Well, the problem with that for me is that I was doing it alone. Nick works during the day, obviously, so I can stay home with Piper, so while I would listen to the sermon and Nick rarely got the chance. Also, we have truly missed out on the full church experience that Grace has to offer by only listening to the sermons online. There's just something so powerful about worshiping with them, there in church.

So, after having a couple tough weeks recently, it was clear to me that the time to physically go back to church was here. I needed to go. I needed to be re-centered in my faith. I want Piper to have a sense of community in the church. I want us all to be apart of a church community. Nick agreed. 


Nick and I talked about it and, while it will be hard to pass our home church every Sunday to drive 15 minutes out to Grace Church, we both agreed it will be worth it. Grace Church stirs something in our hearts that hasn't been stirred in a while from our home church. We feel like we are finding a new home church in Grace.

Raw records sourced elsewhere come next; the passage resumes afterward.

(** X17.  The payload handed to the client is written in printable
    ASCII only, whatever the names of the files and the tiles are:
    every other character of a name is escaped. *)
Theorem payload_is_printable_ascii (all_templates : list template) :
  forallb printable (Json.dumps (args_json all_templates)) = true
  /\ Forall (fun arg => forallb printable arg = true) (command all_templates).
Proof.
  assert (P : forallb printable (Json.dumps (args_json all_templates)) = true).
  { unfold args_json. rewrite dumps_arr.
    apply wrapped_printable; [reflexivity|reflexivity|].
    cbn [map join]. rewrite dumps_arr.
    apply wrapped_printable; [reflexivity|reflexivity|].
    apply join_printable; [reflexivity|].
    apply Forall_forall. intros part Hpart.
    apply in_map_iff in Hpart. destruct Hpart as [v [<- Hv]].
    apply in_map_iff in Hv. destruct Hv as [t [<- _]].
    apply dumps_template_printable. }
  split; [exact P|].
  unfold command. repeat constructor. exact P.
Qed.

End JsonText.

Section PayloadText.
Import MapDeploy Terms Notions.
Local Open Scope deploy_scope.

(** A name of printable characters without quote or backslash is
    written as it is, between quotes. *)
Lemma encode_plain (s : str) :
  plain s = true -> Json.encode_string s = Json.QUOTE :: s ++ [Json.QUOTE].
Proof.
  intros H. unfold Json.encode_string. do 2 f_equal.
  induction s as [|c s IH]; [reflexivity|].
  cbn [plain forallb] in H. apply andb_true_iff in H. destruct H as [Hc Hs].
  apply andb_true_iff in Hc. destruct Hc as [Hc Hb].
  apply andb_true_iff in Hc. destruct Hc as [Hp Hq].
  apply negb_true_iff in Hb, Hq.
  cbn [flat_map]. rewrite (IH Hs). unfold Json.escape_char.
  rewrite Hq, Hb. unfold printable in Hp. rewrite Hp. reflexivity.
Qed.

Lemma dumps_ints (tiles : list Z) :
  map Json.dumps (map Json.Int tiles) = map Py.str_of_int tiles.
Proof. rewrite map_map. apply map_ext. reflexivity. Qed.

Lemma dumps_template (t : template) :
  Json.dumps (template_json t) = template_text t.
Proof.
  unfold template_json, template_text. rewrite dumps_obj.
  cbn [map fst snd]. rewrite !join_cons2. cbn [join].
  rewrite dumps_arr, dumps_ints.
  change (Json.dumps (Json.Str (name t))) with (Json.encode_string (name t)).
  change (Json.dumps (Json.Int (Z.of_nat (width t))))
    with (Py.str_of_int (Z.of_nat (width t))).
  change (Json.dumps (Json.Int (Z.of_nat (height t))))
    with (Py.str_of_int (Z.of_nat (height t))).
  change (Json.encode_string (lit "name")) with (quoted "name").
  change (Json.encode_string (lit "width")) with (quoted "width").
  change (Json.encode_string (lit "height")) with (quoted "height").
  change (Json.encode_string (lit "tile_data")) with (quoted "tile_data").
  change (lit "{") with ["{"]. change (lit "]}") with ["]"; "}"].
  change (lit ": [") with (lit ": " ++ ["["]).
  repeat (progress (cbn [app]; rewrite <- ?app_assoc)). reflexivity.
Qed.
(** Calling [get_data] a second time on the dict the first call was given
    always raises before any request, leaving everything as the first call
    left it: the same [ValueError] when the dict has unknown keys, and
    otherwise [KeyError('product')], since the first call popped
    [product]. *)
Theorem get_data_second_call_raises (sp0 : sdict) (tr0 : list request) :
  let w1 := snd (get_data server json_loads py_str (mkWorld sp0 tr0)) in
  get_data server json_loads py_str w1 =
    (Raise (match key_diff sp0 with
            | [] => KeyError (PStr "product")
            | diff => ValueError "Invalid search paramters: " diff
            end), w1).
Proof.
  cbv zeta.
  destruct (get_data server json_loads py_str (mkWorld sp0 tr0)) as [r w'] eqn:E. simpl.
  destruct (key_diff sp0) as [|k ks] eqn:Kd.
  - destruct (get_data_inv server json_loads py_str sp0 tr0 r w' E Kd)
      as [_ [_ [Hp [Hk _]]]].
    pose proof (key_diff_after sp0 (search_params w') Kd Hp Hk) as Kd'.
    destruct w' as [sp' tr']. simpl in *.
    unfold get_data. unfold_m. rewrite Kd'.
    cbn -[String.append key_diff sdel py_eq_all band_names hashable].
    rewrite Hp. reflexivity.
  - rewrite get_data_invalid_run in E by (rewrite Kd; discriminate).
    inversion E; subst.
    rewrite get_data_invalid_run by (rewrite Kd; discriminate). rewrite Kd. reflexivity.
Qed.

(** A [product] value that is not a str makes [modis_rest_api + product]
    raise [TypeError] before any request, after [product] has already been
    popped from the caller's dict. *)
Theorem get_data_product_not_string (sp0 : sdict) (tr0 : list request) (v : pyval)
    (Hkeys : key_diff sp0 = [])
    (Hp : sget "product" sp0 = Some v)
    (Hv : forall s, v <> PStr s) :
  get_data server json_loads py_str (mkWorld sp0 tr0) =
    (Raise (TypeError "can only concatenate str (not another type) to str"),
     mkWorld (sdel "product" sp0) tr0).
Proof.
  unfold get_data. unfold_m. rewrite Hkeys.
  cbn -[String.append key_diff sdel py_eq_all band_names hashable].
  rewrite Hp.
  destruct v as [| | |s| |]; try reflexivity.
  exfalso. exact (Hv s eq_refl).
Qed.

Piper tried the nursery at the church that is only a minute down the road from us a couple times and, she never made it through an entire service in the nursery without my mom, Nick or me having to go get her or sit in there with her. 

At Grace church, Piper didn't only make it through the whole service at nursery class, she had fun, too! It helped that my little brother Evan opted out of his school-age class that morning to stay and help Piper in her two-year old class for the whole service. That calmed all of our nerves and we were really able to enjoy the service without too much worry or concern.

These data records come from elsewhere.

Definition forged_timeout : pystr :=
  py "import sys; sys.stderr.write('Execution timeout: Code took longer than 30 seconds to execute'); sys.exit(1)".

Definition run_request (code : pystr) : request :=
  post_json [(py "code", JStr code)].

Definition install_request (package : pystr) : request :=
  post_json [(py "package", JStr package)].

Definition is_surrogate (c : N) : bool := ((55296 <=? c) && (c <=? 57343))%N.

(** A host whose temporary files are UTF-8 text: writing [s] raises
    [UnicodeEncodeError] when [s] holds a lone surrogate.  The message is the
    one Python gives for the one-character text U+D800. *)
Definition utf8_env (now : Q) (outcome : child_outcome) : env :=
  Env now python3 (inr tmp_unit)
    (fun s => if existsb is_surrogate s
              then Some (py "'utf-8' codec can't encode character '\ud800' in position 0: surrogates not allowed")
              else None)
    4242 outcome ∅ [] None.

Definition ok : child_outcome := Completed 0 [] [].

(** Ten installs at time 0, one run at time 61, nine installs at time 62. *)
Definition mixed_session : list call :=
  repeat (Call ApiInstall (quiet_env 0 ok) (install_request (py "numpy"))) 10
  ++ [Call ApiRun (quiet_env 61 ok) (run_request hello_world)]
  ++ repeat (Call ApiInstall (quiet_env 62 ok) (install_request (py "numpy"))) 9.

(** A host on which the child has put a directory in the place of its
    script: the path is still there and [os.unlink] refuses it. *)
Definition stubborn_env (now : Q) (outcome : child_outcome) : env :=
  Env now python3 (inr tmp_unit) (fun _ => None) 4242 outcome ∅ []
    (Some (py "[Errno 21] Is a directory: '/tmp/tmpk3v9x2ab.py'")).

Definition decode_error : pystr :=
  py "'utf-8' codec can't decode byte 0xff in position 0: invalid start byte".


(** ** Further observations on sessions and runs *)

(** The answers given to the calls of client [ip], in order. *)
Fixpoint responses_to (ip : pystr) (calls : list call)
    (rs : list (exn + response)) : list (exn + response) :=
  match calls, rs with
  | c :: calls', r :: rs' =>
      if decide (remote_addr (call_req c) = ip)
      then r :: responses_to ip calls' rs'
      else responses_to ip calls' rs'
  | _, _ => []
  end.

(** The calls of a session that come from client [ip]. *)
Definition calls_of (ip : pystr) (calls : list call) : list call :=
  filter (fun c => remote_addr (call_req c) = ip) calls.

(** The addresses a session's calls come from. *)
Definition callers (calls : list call) : gset pystr :=
  list_to_set (map (fun c => remote_addr (call_req c)) calls).

(** How often [subprocess.run] was called between two states of the world. *)
Definition runs_between (w w' : world) : nat :=
  length (List.filter is_run (new_events w w')).

(** A JSON value that is a text. *)
Definition is_text (v : json) : bool :=
  match v with JStr _ => true | _ => false end.

(** A request body that is a JSON object. *)
Definition is_object_body (b : req_body) : bool :=
  match b with Json (JObj _) => true | _ => false end.

(** Twenty-one run requests at time 0; the last one is over budget. *)
Definition burst_session : list call :=
  repeat (Call ApiRun (quiet_env 0 ok) (run_request hello_world)) 21.

(** Twelve install requests and nothing else, one every ten seconds. *)
Definition install_session : list call :=
  map (fun k => Call ApiInstall (quiet_env (inject_Z (10 * Z.of_nat k)) ok)
                  (install_request (py "numpy")))
      (seq 0 12).

(** Two clients taking turns at the run route. *)
Definition other_client : pystr := py "198.51.100.23".

Definition two_clients_session : list call :=
  [Call ApiRun (quiet_env 0 ok) (run_request hello_world);
   Call ApiRun (quiet_env 1 ok)
     (Request POST other_client (Json (JObj [(py "code", JStr hello_world)])));
   Call ApiInstall (quiet_env 2 ok) (install_request (py "numpy"));
   Call ApiInstall (quiet_env 3 ok)
     (Request POST other_client (Json (JObj [(py "package", JStr (py "flask"))])))].

(** ** Lemmas on the monad *)

Section Preserves.
Context {B : Type} (proj : world -> B).

Lemma preserves_ret {A} (a : A) : preserves proj (ret a).
Proof. intros w. reflexivity. Qed.

Lemma preserves_raise {A} (e : exn) : preserves proj (raise (A:=A) e).
Proof. intros w. reflexivity. Qed.

Lemma preserves_bind {A C} (m : M A) (k : A -> M C) :
  preserves proj m -> (forall a, preserves proj (k a)) ->
  preserves proj (bind m k).
Proof.
  intros Hm Hk w. unfold bind. specialize (Hm w).
  destruct (m w) as [[e|a] w1]; simpl in *; [assumption|].
  rewrite Hk. assumption.
Qed.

At Grace, I feel like we are finally finding where we belong. When we arrived this past Sunday, we found out that Grace was starting a new sermon series called "Overcomers" and the first sermon in the series was about overcoming gluttony. There couldn't have been a better sermon for me to hear than this one on that day, the day before I began my 30 by 30 challenge.


As I said, all of Grace Church's sermons can be found online. I am going to share the sermon from this past Sunday with you here below because it is a good sermon for anyone to hear. It was a sermon with a special guest speaking and, if you watch The Biggest Loser he may look familiar to you. It was Mark Cornelison from Season 13 of The Biggest Loser. It was a sermon for our first time back in church at Grace.



I hope you enjoy this sermon as much as I did. I intend to post the verses from Matthew 6:25-34 right on my snack cupboard, where I often frequent at the end of the night, when I feel anxious and tired from a long day. As Mark said, after all, he believes these chapters in Matthew were the launch of grace.

Matthew 6:25-34
For this reason I say to you, do not be worried about your life, as to what you will eat or what you will drink; nor for your body, as to what you will put on. Is not life more than food, and the body more than clothing? Look at the birds of the air, that they do not sow, nor reap nor gather into barns, and yet your Heavenly Father feeds them. Are you not worth much more than they? And who of you by being worried can add a single hour to his life? And why are you worried about clothing? Observe how the lilies of the field grow; they do not toil nor do they spin, yet I say to you that not even Solomon in all his glory clothes himself like one of these. But if God so clothes the grass of the field, which is alive today and tomorrow is thrown into the furnace, will he not much more clothe you? You of little faith! Do not worry then, saying, "what will we eat?" or "what will we drink?" or "what will we wear for clothing?" for the gentiles eagerly seek all these things; for your Heavenly Father knows that you need all these things. But seek first his kingdom and his righteousness, and all these things will be added to you. So do not worry about tomorrow for tomorrow will care for itself. Each day has enough trouble of its own."

3 comments:

  1. Finding a church that works for everyone is so very important! It sounds like you found one!!!! And how providential is it that the sermon was about gluttony !!!!